Al est un garçon très intelligent, qui s'en tire à peu près à l'école, même si son esprit est laissé en jachère : jusqu'en 1971, il ne lira qu'un seul livre. Mais c'est Crime et châtiment, et à trois reprises ! Une autre de ses particularités, sa taille : à 15 ans, il mesure déjà 2 mètres, et pèse 163 kilos. Bien sûr, cela constitue une protection, même s'il n'est en aucun cas violent. Mais c'est aussi un handicap dans ses rapports avec les autres, les filles surtout : personne n'ose sortir avec un tel géant, qui se fait remarquer partout où il passe. Il n'aura qu'un vague flirt avec Ava Pinzer et, demeuré vierge, finira par assimiler toutes les femmes à celles qu'il déteste : sa mère castratrice et sa cruelle grand-mère.

Un jour, pour une bricole, la mégère lui crie après plus fort que d'habitude. Al pète les plombs : avec la Winchester 22 que son grand-père lui a offerte, il la massacre. Quand au papy, que son petit-fils aime bien mais qui a eu le tort d'être témoin de la scène, il se doit de le supprimer aussi. A ce moment-là, Al Kenner est devenu un double meurtrier. Quant à la date exacte de son passage à l'acte, il s'en souvient bien : c'était le 23 novembre 1963, le jour même où, à Dallas, Lee Harvey Oswald abattait le Président Kennedy. Al déteste Kennedy, ce "salaud de démocrate", mais son assassinat vole la vedette, dans les médias, à son propre exploit ! Pour faire parler de lui, il faudra qu'il aille se livrer à la police.
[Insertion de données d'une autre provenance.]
(** * FIDE tracker: the historical-data seeding pipeline

    A shallow embedding of [scraper/seed_historical_data.py] (the fixed-width
    parser, the admission test, the chunked two-pass writer and the
    chronological orchestrator) and of the write path of
    [scraper/upload_data.py], together with the properties the specification
    states about them. The command line of the seeding script, the month
    codes and the main loop of [scraper/download_historical_data.py] and
    the monthly update of [scraper/update_ratings_for_current_month.py]
    are embedded as well, over a small model of the disk and of the calls
    on the operating system, with further properties read off the code.

    Text is modelled as [string]: the files are opened with the latin-1
    codec, so one character is exactly one byte. Python integers are [Z],
    lengths and indices are [nat]. *)

From Stdlib Require Import ZArith NArith Ascii String List Permutation Sorted Lia Bool.
From Stdlib Require Import DecimalString.
From stdpp Require Import base decidable gmap strings list.

Local Open Scope Z_scope.

(* ===================================================================== *)
(** * Fragments of the Python runtime the code relies on                 *)
(* ===================================================================== *)

Module Py.

Definition ord (c : ascii) : N := N_of_ascii c.

Definition chr (n : N) : ascii := ascii_of_N n.

(** The newline and carriage-return characters. *)
Definition LF : ascii := chr 10.
Definition CR : ascii := chr 13.

(** [str.isspace] restricted to code points below 256: the white-space
    characters are 0x09-0x0D, 0x1C-0x20, 0x85 and 0xA0. *)
Definition isspace (c : ascii) : bool :=
  let n := ord c in
  (((9 <=? n) && (n <=? 13)) || ((28 <=? n) && (n <=? 32))
   || (n =? 133) || (n =? 160))%N.

Definition isdigit (c : ascii) : bool :=
  let n := ord c in ((48 <=? n) && (n <=? 57))%N.

Definition digit_value (c : ascii) : Z := Z.of_N (ord c) - 48.

(** [not s] for a string: true exactly on the empty string. *)
Definition is_empty (s : string) : bool :=
  match s with EmptyString => true | String _ _ => false end.

Fixpoint str_drop (n : nat) (s : string) : string :=
  match n, s with
  | O, _ => s
  | S _, EmptyString => EmptyString
  | S n', String _ s' => str_drop n' s'
  end.

Fixpoint str_take (n : nat) (s : string) : string :=
  match n, s with
  | O, _ => EmptyString
  | S _, EmptyString => EmptyString
  | S n', String c s' => String c (str_take n' s')
  end.

(** [s[i:j]] for [0 <= i <= j]; indices past the end are clamped. *)
Definition slice (i j : nat) (s : string) : string :=
  str_take (j - i) (str_drop i s).

Fixpoint lstrip (s : string) : string :=
  match s with
  | EmptyString => EmptyString
  | String c s' => if isspace c then lstrip s' else s
  end.

Fixpoint rstrip (s : string) : string :=
  match s with
  | EmptyString => EmptyString
  | String c s' =>
      let r := rstrip s' in
      if is_empty r && isspace c then EmptyString else String c r
  end.

(** [s.strip()] *)
Definition strip (s : string) : string := rstrip (lstrip s).

(** The digits of a decimal literal after its first digit: digits, each
    optionally preceded by one underscore. [pending] records that the last
    character read was an underscore. *)
Fixpoint int_digits (acc : Z) (pending : bool) (s : string) : option Z :=
  match s with
  | EmptyString => if pending then None else Some acc
  | String c s' =>
      if isdigit c then int_digits (10 * acc + digit_value c) false s'
      else if (ord c =? 95)%N && negb pending then int_digits acc true s'
      else None
  end.

Definition int_unsigned (s : string) : option Z :=
  match s with
  | EmptyString => None
  | String c s' =>
      if isdigit c then int_digits (digit_value c) false s' else None
  end.

(** [int(s)] in base 10; [None] stands for [ValueError]. Surrounding white
    space is ignored, one sign is allowed, and single underscores may
    separate digits. *)
Definition int_of_str (s : string) : option Z :=
  match strip s with
  | EmptyString => None
  | String c s' =>
      if (ord c =? 43)%N then int_unsigned s'
      else if (ord c =? 45)%N then Z.opp <$> int_unsigned s'
      else int_unsigned (String c s')
  end.

(** [s.lower()] on code points below 128 (the only ones whose lower-case
    form can be the letter y). *)
Definition lower_char (c : ascii) : ascii :=
  let n := ord c in
  if ((65 <=? n) && (n <=? 90))%N then chr (n + 32) else c.

Fixpoint lower (s : string) : string :=
  match s with
  | EmptyString => EmptyString
  | String c s' => String (lower_char c) (lower s')
  end.
(** ** The toolchain: confirmation of the export target *)

(** [C5] The confirmation of the export target.  Without an export
    target in the spec it aborts.  With a target that does not exist it
    proceeds, and nothing is asked, read or logged.  With a target that
    exists, no overwrite flag and a run that is not interactive, it
    cancels after logging that the default answer [No] was selected; it
    writes no question and reads nothing from the standard input,
    whatever that holds. *)
Theorem export_target_check_protocol :
  (forall spec w,
     toolchain.export_target spec = None ->
     exists message,
       toolchain.prompt_export_target_check spec w
       = (inl (toolchain.ToolchainAbort message), w))
  /\ (forall spec w target,
        toolchain.export_target spec = Some target ->
        toolchain.exists_ w target = false ->
        toolchain.prompt_export_target_check spec w = (inr spec, w))
  /\ (forall spec w target,
        toolchain.export_target spec = Some target ->
        toolchain.exists_ w target = true ->
        toolchain.export_target_overwrite spec = false ->
        toolchain.interactive w = false ->
        exists w' r,
          toolchain.prompt_export_target_check spec w
          = (inl toolchain.ToolchainCancel, w')
          /\ toolchain.log w' = toolchain.log w ++ [r]
          /\ lr_msg r
             = "non-interactive mode; auto-selecting default option [No]"
          /\ toolchain.stdin w' = toolchain.stdin w
          /\ toolchain.stdout w' = toolchain.stdout w).
Proof.
  repeat split.
  - intros spec w Hnone. unfold toolchain.prompt_export_target_check.
    rewrite Hnone. eauto.
  - intros spec w target Htarget Hex.
    unfold toolchain.prompt_export_target_check. now rewrite Htarget, Hex.
  - intros spec w target Htarget Hex Hover Hinter.
    unfold toolchain.prompt_export_target_check.
    rewrite Htarget, Hex, Hover, Hinter. simpl.
    do 2 eexists. repeat split.
Qed.

Lemma export_target_check_protocol_witness :
  exists w' r,
    toolchain.prompt_export_target_check
      {| toolchain.export_target := Some "/tmp/export_file";
         toolchain.export_target_overwrite := false |}
      {| toolchain.exists_ := fun _ => true;
         toolchain.interactive := false;
         toolchain.stdin := ["y"];
         toolchain.stdout := [];
         toolchain.log := [] |}
    = (inl toolchain.ToolchainCancel, w')
    /\ toolchain.log w' = [] ++ [r]
    /\ lr_msg r = "non-interactive mode; auto-selecting default option [No]"
    /\ toolchain.stdin w' = ["y"]
    /\ toolchain.stdout w' = [].
Proof.
  exact (proj2 (proj2 export_target_check_protocol)
    {| toolchain.export_target := Some "/tmp/export_file";
       toolchain.export_target_overwrite := false |}
    {| toolchain.exists_ := fun _ => true;
       toolchain.interactive := false;
       toolchain.stdin := ["y"];
       toolchain.stdout := [];
       toolchain.log := [] |}
    "/tmp/export_file" eq_refl eq_refl eq_refl eq_refl).
Defined.

(** ** The runtime: the command registry *)

Section Registry.
Import runtime registry.















End Registry.



(** ** calmjs.dist: what the flattening writes into the document *)

Lemma mem_cons dep dep0 dep_keys :
  flat.mem dep (dep0 :: dep_keys) = String.eqb dep dep0 || flat.mem dep dep_keys.
Proof. reflexivity. Qed.

(** The last loop of the flattening, key by key. *)
Lemma store_depends_fields dep_keys depends :
  forall root log result log',
    dist.store_depends dep_keys depends root log = (Returns result, log') ->
    log' = log
    /\ (forall k,
          document.field result k
          = if flat.mem k dep_keys
            then option_map (fun m => JObj (dist.drop_nulls m))
                   (Dict.get k depends)
            else document.field root k)
    /\ (exists added, document.keys result = document.keys root ++ added)
    /\ (NoDup (document.keys root) -> NoDup (document.keys result))
    /\ (dep_keys <> [] ->
        document.is_object root = true /\ document.is_object result = true).
Proof.
  unfold dist.store_depends.
  induction dep_keys as [|dep0 dep_keys IH]; simpl;
    intros root log result log' H.
  - unfold ret in H. injection H as <- <-.
    repeat split; try tauto. exists []. now rewrite app_nil_r.
  - apply bind_Returns in H as (root1 & log1 & Hstep & H).
    apply bind_Returns in Hstep as (m & log2 & Hget & Hset).
    apply getitem_Returns in Hget as [Hget ->].
    destruct root as [| | | | | |items]; try discriminate Hset.
    simpl in Hset. unfold ret in Hset. injection Hset as <- <-.
    destruct (IH _ _ _ _ H) as (-> & Hfield & (added & Hkeys) & Hnd & Hobj).
    split; [reflexivity|]. split; [|split; [|split]].
    + intros k. rewrite Hfield. simpl. rewrite get_set.
      fold (flat.mem k dep_keys).
      destruct (String.eqb_spec k dep0) as [->|Hne]; simpl.
      * rewrite Hget. now destruct (flat.mem dep0 dep_keys).
      * reflexivity.
    + rewrite Hkeys. simpl. rewrite keys_set.
      destruct (existsb (String.eqb dep0) (Dict.keys items)).
      * now exists added.
      * exists (dep0 :: added). now rewrite <- app_assoc.
    + intros Hitems. apply Hnd. simpl. now apply wf_set.
    + intros _. split; [reflexivity|].
      destruct dep_keys as [|dep1 dep_keys].
      * simpl in H. unfold ret in H. now injection H as <-.
      * now apply Hobj.
Qed.
(** Any number of calls in a row are turned away while the flag is set. *)
Lemma run_turned_away w n : ∀ m,
  flag m = true →
  ∃ m', run w m (replicate n HostExecuteCheck) = Some m' ∧
        tasks m' = tasks m ∧ flag m' = true ∧
        calls (env m') = calls (env m) ∧ clock (env m') = clock (env m) ∧
        results (env m')
        = results (env m) ++ replicate n (Scheduler.alreadyInProgress (clock (env m))).
Proof.
  induction n as [|n IH]; intros m Hflag; cbn [run replicate].
  - exists m. by rewrite app_nil_r.
  - rewrite step_turned_away by done.
    destruct (IH (turnedAway m) Hflag) as (m' & Hrun & Htasks & Hflag' & Hcalls & Hclock & Hres).
    exists m'. simpl in *. rewrite Hres, <- app_assoc. done.
Qed.

(** The first call on an idle scheduler takes the flag and is suspended
    at the creation of its session. *)
Lemma step_first_call w m :
  flag m = false →
  ∃ options k m',
    step w m HostExecuteCheck = Some m' ∧
    tasks m' = tasks m ++
      [task None (length (calls (env m))) (clock (env m)) (CreateSession options) k] ∧
    flag m' = true ∧
    calls (env m') = calls (env m) ++ [anyCall (CreateSession options)] ∧
    clock (env m') = clock (env m) ∧ results (env m') = results (env m).
Proof.
  intros Hflag.
  destruct (run_sync_executeCheck_starts w (set_session None (env m)) Hflag)
    as (options & k & e' & Hrun & Hout).
  apply outside_pools_fields in Hout
    as (Hsess & Hcalls & Hclock & Hflag' & _ & _ & Hres & _).
  simpl in Hsess, Hcalls, Hclock, Hflag', Hres.
  eexists options, _, _. split.
  - unfold step, launch, hostExecuteCheck, bind.
    erewrite run_sync_blocked_andThen; [reflexivity|exact Hrun].
  - simpl. rewrite Hsess, Hcalls, Hclock, Hres. unfold flag. simpl.
    by rewrite Hflag'.
Qed.

Lemma burst w m k : flag m = false → burst_outcome w m k.
Proof.
  intros Hflag.
  destruct (step_first_call w m Hflag)
    as (options & cont & m1 & Hstep & Htasks & Hflag1 & Hcalls & Hclock & Hres).
  destruct (run_turned_away w (S k) m1 Hflag1)
    as (m' & Hrun & Htasks' & Hflag' & Hcalls' & Hclock' & Hres').
  exists m', options, cont.
  change (replicate (S (S k)) HostExecuteCheck)
    with (HostExecuteCheck :: replicate (S k) HostExecuteCheck).
  cbn [run]. rewrite Hstep. split; [exact Hrun|].
  rewrite Htasks', Hcalls', Hres', Hclock, Hres. done.
Qed.

(** A call that passes the guard gives the flag back, however the body
    ends. *)
Lemma executeCheckWith_completes w body e : flagOf e = false → completes w body e.
Proof.
  intros Hflag. unfold completes.
  destruct (run_task w (Scheduler.executeCheckWith body) e) as [o ef] eqn:Hrun.
  unfold Scheduler.executeCheckWith in Hrun.
  rewrite run_task_perform in Hrun. cbn [handle fst snd] in Hrun.
  fold (flagOf e) in Hrun. rewrite Hflag in Hrun.
  rewrite !run_task_perform in Hrun. cbn [handle fst snd] in Hrun.
  unfold Scheduler.executeCheck_guarded in Hrun.
  rewrite run_task_try_finally, run_task_try_catch in Hrun.
  rewrite run_task_perform in Hrun. cbn [handle fst snd] in Hrun.
  rewrite run_task_bind, run_task_await_async in Hrun.
  destruct (run_task w body _) as [[[]|err] e1]; simpl in Hrun;
    injection Hrun as <- <-; done.
Qed.
Lemma stops_somewhere time p prev l :
  rising prev l = true \/
  Exists (fun s : Z * Z => ~ within time p (fst s)) l ->
  exists pre t c post,
    l = pre ++ (t, c) :: post /\ rising prev pre = false /\
    Forall (fun s => within time p (fst s)) pre /\
    ((level_after prev pre =? 0) && (c =? 1) = true \/ ~ within time p t).
Proof.
  intros H.
  assert (D : forall s : Z * Z,
            {within time p (fst s)} + {~ within time p (fst s)})
    by (intros s; apply Z_lt_dec).
  destruct (Forall_Exists_dec _ D l) as [Hall|Hex].
  - destruct H as [H|H].
    + apply first_rise in H. destruct H as (pre & t & post & -> & Hl & Hr).
      exists pre, t, 1, post. apply Forall_app in Hall.
      rewrite Hl. simpl. tauto.
    + exfalso. apply Exists_exists in H. destruct H as (s & Hi & Hn).
      rewrite Forall_forall in Hall. auto.
  - apply first_outside in Hex.
    destruct Hex as (pre & [t c] & post & -> & Hw & Hn).
    destruct (rising prev pre) eqn:R.
    + apply first_rise in R. destruct R as (pre' & t' & post' & -> & Hl & Hr).
      exists pre', t', 1, (post' ++ (t, c) :: post).
      apply Forall_app in Hw. rewrite <- app_assoc, Hl. simpl. tauto.
    + exists pre, t, c, post. auto.
Qed.

(** X13: A wait returns exactly when the future holds a sample that ends it:
    a HIGH sample right after a LOW level, or a sample at or after the
    end of the budget.  With a clock that stands still and no edge on
    the sync input the call never returns. *)
Theorem waituntil_returns_iff time m :
  is_bit (previouspinstate m) ->
  (exists r m', waituntil time m = Some (r, m')) <->
  (rising (previouspinstate m) (samples (elapsedmillis m) (future m)) = true
   \/ Exists (fun s => ~ within time (previoustime m) (fst s))
             (samples (elapsedmillis m) (future m))).
Proof.
  intros Hb. split.
  - intros (r & m' & H). apply waituntil_inv in H; auto.
    destruct H as (pre & t & c & Hs & Hr & Hw & _ & _ & _ & H).
    rewrite Hs.
    destruct H as [(_ & Hl & -> & _)|(_ & _ & Hn & _)].
    + left. rewrite rising_app, Hl. simpl. apply orb_true_r.
    + right. apply Exists_app. right. now left.
  - intros H. apply (stops_somewhere time (previoustime m)) in H.
    destruct H as (pre & t & c & post & Hs & Hr & Hw & Hx).
    destruct (waituntil_run time m pre t c post Hb Hs Hr Hw Hx)
      as (m' & H & _).
    eauto.
Qed.

Lemma waituntil_returns_iff_witness :
  is_bit (previouspinstate badge_idle) /\
  (rising (previouspinstate badge_idle)
          (samples (elapsedmillis badge_idle) (future badge_idle)) = true
   \/ Exists (fun s => ~ within 25 (previoustime badge_idle) (fst s))
             (samples (elapsedmillis badge_idle) (future badge_idle))).
Proof.
  assert (H : is_bit (previouspinstate badge_idle)) by (right; reflexivity).
  split; [exact H|].
  apply (proj1 (waituntil_returns_iff 25 badge_idle H)).
  exists 0, badge_idle_after. vm_compute. reflexivity.
Defined.

(** ** What the patterns show *)

Lemma body_well_formed p : forallb (well_formed p) (body_steps p) = true.
Proof. destruct p; vm_compute; reflexivity. Qed.

Lemma lit_all_off : lit all_off = [].
Proof. reflexivity. Qed.

Lemma setled_lit left right p :
  0 <= left <= 20 -> 0 <= right <= 20 ->
  lit (left_pins (exec (setled_ops left right) p)) = lights left /\
  lit (right_pins (exec (setled_ops left right) p)) = lights right.
Proof.
  intros Hl Hr. unfold setled_ops. rewrite exec_app.
  replace (left <? 21) with true by (symmetry; apply Z.ltb_lt; lia).
  replace (right <? 21) with true by (symmetry; apply Z.ltb_lt; lia).
  split.
  - rewrite (left_pins_bits _ (exec (left_block left) p)).
    + unfold lights. destruct (Z.eqb_spec left 20) as [->|Hn].
      * now rewrite left_block_dark by lia.
      * rewrite left_block_lights by lia. apply lit_lit_pattern. lia.
    + intros r. pose proof (right_ops_keep_left right
                              (exec (left_block left) p) r) as K.
      replace (right <? 21) with true in K
        by (symmetry; apply Z.ltb_lt; lia).
      exact K.
  - unfold lights. destruct (Z.eqb_spec right 20) as [->|Hn].
    + now rewrite right_block_dark by lia.
    + rewrite right_block_lights by lia. apply lit_lit_pattern. lia.
Qed.

Lemma well_formed_range p c :
  well_formed p c = true -> 0 <= fst c <= 20 /\ 0 <= snd c <= 20.
Proof.
  unfold well_formed, led. destruct (single p); intros H.
  - apply orb_true_iff in H.
    destruct H as [H|H]; apply andb_true_iff in H; destruct H as [H1 H2].
    + apply andb_true_iff in H1. destruct H1 as [A B].
      apply Z.leb_le in A, B. apply Z.eqb_eq in H2. lia.
    + apply andb_true_iff in H2. destruct H2 as [A B].
      apply Z.leb_le in A, B. apply Z.eqb_eq in H1. lia.
  - apply andb_true_iff in H. destruct H as [H1 H2].
    apply andb_true_iff in H1, H2. destruct H1 as [A B], H2 as [C D].
    apply Z.leb_le in A, B, C, D. lia.
Qed.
Etant donné qu'il est mineur, on l'interne en hôpital psychiatrique, où son thérapeute, le docteur Leitner, diagnostique chez lui une schizophrénie paranoïde, et entreprend un travail de fond : lui faire raconter son enfance, sa famille. Ses premiers passages à l'acte symboliques, comme de décapiter des animaux... Néanmoins, le praticien est convaincu qu'ayant réglé ses comptes Al sera parfaitement réinsérable un jour dans la société. A-t-il raison ou tort ? C'est tout le suspense du roman, et l'enjeu de la réflexion sociétale qui le sous-tend.